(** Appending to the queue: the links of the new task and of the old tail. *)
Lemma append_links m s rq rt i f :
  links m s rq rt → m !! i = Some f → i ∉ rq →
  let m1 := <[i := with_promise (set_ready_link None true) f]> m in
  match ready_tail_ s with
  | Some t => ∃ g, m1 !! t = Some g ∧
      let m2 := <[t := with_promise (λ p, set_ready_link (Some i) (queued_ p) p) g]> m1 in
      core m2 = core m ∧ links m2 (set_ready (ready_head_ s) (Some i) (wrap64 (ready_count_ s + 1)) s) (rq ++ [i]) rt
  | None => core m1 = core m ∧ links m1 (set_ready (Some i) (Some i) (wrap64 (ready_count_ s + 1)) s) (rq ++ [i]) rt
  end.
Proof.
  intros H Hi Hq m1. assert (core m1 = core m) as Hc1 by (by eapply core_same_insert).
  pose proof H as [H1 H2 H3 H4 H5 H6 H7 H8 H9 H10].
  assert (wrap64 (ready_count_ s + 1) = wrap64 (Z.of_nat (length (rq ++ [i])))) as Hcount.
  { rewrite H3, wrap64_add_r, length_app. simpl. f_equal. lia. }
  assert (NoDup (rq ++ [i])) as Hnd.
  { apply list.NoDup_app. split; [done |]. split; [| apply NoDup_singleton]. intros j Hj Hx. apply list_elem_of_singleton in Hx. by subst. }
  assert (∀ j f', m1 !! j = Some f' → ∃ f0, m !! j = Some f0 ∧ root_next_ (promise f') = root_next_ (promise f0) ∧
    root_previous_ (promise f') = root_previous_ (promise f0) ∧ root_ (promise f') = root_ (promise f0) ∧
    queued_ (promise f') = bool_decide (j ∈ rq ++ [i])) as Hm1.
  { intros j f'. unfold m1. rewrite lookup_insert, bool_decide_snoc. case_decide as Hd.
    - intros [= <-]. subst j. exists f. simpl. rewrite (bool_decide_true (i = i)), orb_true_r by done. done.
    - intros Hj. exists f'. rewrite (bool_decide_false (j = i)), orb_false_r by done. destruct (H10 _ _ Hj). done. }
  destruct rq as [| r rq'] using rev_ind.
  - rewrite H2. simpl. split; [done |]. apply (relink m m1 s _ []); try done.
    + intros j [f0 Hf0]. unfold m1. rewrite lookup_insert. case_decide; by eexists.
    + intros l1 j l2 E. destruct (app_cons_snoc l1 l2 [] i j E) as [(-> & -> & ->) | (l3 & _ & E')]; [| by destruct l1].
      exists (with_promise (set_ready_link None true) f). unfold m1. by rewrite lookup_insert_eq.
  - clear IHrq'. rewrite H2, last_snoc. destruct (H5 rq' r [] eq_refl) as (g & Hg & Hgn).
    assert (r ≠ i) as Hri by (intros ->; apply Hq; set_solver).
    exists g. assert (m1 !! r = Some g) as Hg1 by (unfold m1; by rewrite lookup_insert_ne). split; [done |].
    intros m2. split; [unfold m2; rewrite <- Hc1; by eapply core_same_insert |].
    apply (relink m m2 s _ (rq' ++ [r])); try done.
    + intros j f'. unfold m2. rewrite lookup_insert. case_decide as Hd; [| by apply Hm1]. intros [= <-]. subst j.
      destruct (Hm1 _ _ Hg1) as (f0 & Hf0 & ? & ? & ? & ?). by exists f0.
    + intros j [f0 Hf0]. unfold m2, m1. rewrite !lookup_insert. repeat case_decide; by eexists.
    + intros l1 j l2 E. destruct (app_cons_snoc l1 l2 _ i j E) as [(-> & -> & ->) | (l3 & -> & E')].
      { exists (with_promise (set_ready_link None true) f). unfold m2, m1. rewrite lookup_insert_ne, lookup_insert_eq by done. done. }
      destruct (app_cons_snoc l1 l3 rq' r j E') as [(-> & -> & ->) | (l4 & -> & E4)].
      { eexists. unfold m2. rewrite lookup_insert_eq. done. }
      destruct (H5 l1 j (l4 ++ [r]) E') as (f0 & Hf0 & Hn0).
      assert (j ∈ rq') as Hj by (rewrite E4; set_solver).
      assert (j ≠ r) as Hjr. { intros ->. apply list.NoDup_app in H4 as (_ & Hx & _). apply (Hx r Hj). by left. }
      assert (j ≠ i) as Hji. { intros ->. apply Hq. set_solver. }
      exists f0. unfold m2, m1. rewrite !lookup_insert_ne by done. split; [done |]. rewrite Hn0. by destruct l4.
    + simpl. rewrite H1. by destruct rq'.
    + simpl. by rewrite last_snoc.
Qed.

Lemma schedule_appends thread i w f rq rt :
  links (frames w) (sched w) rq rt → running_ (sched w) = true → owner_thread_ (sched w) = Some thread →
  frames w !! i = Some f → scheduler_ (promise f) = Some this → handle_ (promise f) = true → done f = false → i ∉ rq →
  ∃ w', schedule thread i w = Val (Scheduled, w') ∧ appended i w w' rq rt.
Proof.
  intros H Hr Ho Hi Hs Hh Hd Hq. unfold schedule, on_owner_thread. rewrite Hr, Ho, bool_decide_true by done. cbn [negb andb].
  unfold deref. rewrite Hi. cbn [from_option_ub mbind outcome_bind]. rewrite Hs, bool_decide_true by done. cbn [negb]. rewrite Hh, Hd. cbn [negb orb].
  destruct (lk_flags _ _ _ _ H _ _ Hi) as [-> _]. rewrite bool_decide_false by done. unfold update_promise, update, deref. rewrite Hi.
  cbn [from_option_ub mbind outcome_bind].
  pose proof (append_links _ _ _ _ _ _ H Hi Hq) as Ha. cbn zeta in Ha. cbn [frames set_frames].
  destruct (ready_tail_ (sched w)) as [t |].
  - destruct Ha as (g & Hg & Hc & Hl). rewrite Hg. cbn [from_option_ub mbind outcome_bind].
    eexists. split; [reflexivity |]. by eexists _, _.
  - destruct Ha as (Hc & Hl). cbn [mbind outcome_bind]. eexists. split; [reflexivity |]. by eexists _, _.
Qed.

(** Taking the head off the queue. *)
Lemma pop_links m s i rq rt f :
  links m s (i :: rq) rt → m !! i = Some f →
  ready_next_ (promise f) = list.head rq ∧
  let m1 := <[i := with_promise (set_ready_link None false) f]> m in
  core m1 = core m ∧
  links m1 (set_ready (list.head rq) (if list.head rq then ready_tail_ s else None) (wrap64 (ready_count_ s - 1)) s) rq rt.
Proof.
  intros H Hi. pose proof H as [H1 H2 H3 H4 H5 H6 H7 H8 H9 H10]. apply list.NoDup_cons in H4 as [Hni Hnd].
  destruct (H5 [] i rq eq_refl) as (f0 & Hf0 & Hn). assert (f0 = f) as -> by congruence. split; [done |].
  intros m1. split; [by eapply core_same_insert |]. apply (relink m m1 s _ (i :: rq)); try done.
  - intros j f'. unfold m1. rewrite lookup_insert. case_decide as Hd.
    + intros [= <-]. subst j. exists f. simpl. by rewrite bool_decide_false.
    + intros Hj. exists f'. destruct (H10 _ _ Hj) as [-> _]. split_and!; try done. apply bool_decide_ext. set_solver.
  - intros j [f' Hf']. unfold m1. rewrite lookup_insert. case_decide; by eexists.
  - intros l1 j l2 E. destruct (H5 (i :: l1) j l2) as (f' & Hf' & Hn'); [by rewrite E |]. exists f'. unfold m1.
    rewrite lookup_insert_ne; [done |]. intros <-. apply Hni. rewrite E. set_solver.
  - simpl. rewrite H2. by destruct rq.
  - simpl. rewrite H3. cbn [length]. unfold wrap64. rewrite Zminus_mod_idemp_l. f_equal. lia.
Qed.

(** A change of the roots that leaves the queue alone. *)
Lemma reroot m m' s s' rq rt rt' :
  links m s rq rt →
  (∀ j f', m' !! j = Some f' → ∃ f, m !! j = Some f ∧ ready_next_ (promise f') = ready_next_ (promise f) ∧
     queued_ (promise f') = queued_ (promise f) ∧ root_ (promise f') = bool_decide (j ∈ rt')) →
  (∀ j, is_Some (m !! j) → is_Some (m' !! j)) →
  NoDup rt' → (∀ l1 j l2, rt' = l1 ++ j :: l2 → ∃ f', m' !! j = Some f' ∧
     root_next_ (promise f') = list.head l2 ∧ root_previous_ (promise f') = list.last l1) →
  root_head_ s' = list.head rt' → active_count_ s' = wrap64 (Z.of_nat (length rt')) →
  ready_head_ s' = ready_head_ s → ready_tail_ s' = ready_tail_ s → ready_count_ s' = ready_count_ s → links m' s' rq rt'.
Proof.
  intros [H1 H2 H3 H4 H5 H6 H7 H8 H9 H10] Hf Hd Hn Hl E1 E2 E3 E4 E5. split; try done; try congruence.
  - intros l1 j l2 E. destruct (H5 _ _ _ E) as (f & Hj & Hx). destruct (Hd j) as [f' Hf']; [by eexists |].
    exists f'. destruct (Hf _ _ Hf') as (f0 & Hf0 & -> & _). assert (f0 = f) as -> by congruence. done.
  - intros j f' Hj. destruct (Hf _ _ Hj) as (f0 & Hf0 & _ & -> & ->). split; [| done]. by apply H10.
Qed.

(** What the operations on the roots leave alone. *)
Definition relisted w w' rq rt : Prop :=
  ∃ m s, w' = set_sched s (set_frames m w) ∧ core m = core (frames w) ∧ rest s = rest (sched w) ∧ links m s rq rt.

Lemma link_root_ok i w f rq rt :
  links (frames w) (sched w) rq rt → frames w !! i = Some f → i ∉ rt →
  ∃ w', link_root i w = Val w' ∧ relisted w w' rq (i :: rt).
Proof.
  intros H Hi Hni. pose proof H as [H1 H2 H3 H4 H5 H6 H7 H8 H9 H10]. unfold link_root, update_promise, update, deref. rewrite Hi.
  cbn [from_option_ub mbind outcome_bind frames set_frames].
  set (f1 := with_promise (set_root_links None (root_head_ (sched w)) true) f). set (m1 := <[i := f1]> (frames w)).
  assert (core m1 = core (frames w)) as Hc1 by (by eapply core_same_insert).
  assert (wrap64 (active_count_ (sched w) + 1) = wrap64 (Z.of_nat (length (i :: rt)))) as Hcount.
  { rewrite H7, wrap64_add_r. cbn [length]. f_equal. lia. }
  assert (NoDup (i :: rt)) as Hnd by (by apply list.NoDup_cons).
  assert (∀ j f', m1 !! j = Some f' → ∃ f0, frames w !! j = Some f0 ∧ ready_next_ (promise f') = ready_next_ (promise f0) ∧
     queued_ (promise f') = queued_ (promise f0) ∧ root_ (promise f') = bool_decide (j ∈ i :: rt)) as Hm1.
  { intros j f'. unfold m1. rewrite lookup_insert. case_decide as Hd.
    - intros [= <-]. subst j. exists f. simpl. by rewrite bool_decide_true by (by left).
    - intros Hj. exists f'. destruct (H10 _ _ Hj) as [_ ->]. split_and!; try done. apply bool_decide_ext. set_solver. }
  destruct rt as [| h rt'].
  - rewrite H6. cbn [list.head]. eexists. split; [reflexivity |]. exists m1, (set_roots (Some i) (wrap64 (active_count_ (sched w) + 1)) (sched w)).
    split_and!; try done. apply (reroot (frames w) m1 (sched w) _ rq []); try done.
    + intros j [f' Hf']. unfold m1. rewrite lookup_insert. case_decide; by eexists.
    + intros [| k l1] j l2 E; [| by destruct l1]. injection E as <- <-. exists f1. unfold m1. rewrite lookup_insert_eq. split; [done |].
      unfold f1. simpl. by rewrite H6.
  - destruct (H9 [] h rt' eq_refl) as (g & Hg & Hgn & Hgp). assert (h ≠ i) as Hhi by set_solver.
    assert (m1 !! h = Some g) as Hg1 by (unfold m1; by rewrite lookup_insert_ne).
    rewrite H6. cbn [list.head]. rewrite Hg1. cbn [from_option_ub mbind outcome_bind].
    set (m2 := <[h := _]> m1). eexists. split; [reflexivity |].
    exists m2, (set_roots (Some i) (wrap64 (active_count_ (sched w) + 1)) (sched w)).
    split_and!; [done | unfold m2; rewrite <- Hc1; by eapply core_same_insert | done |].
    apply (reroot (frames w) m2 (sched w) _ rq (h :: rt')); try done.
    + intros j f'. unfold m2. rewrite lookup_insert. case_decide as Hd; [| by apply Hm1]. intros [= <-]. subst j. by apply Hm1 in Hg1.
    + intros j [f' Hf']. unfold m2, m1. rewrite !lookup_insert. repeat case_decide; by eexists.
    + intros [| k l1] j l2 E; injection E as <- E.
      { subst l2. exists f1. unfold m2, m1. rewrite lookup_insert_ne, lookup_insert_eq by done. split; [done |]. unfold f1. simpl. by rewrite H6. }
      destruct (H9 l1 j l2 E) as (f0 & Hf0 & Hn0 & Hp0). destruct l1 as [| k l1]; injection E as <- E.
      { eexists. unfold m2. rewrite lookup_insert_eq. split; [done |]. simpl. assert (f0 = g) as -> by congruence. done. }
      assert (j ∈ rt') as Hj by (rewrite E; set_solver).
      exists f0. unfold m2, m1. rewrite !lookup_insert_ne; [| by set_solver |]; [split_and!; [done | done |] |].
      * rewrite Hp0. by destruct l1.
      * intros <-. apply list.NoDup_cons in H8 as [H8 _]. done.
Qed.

※ ※ ※

Assignment: Across the whole listing, how many lines contain the string "None"? Give the number and no more.

Output of the exercise: 7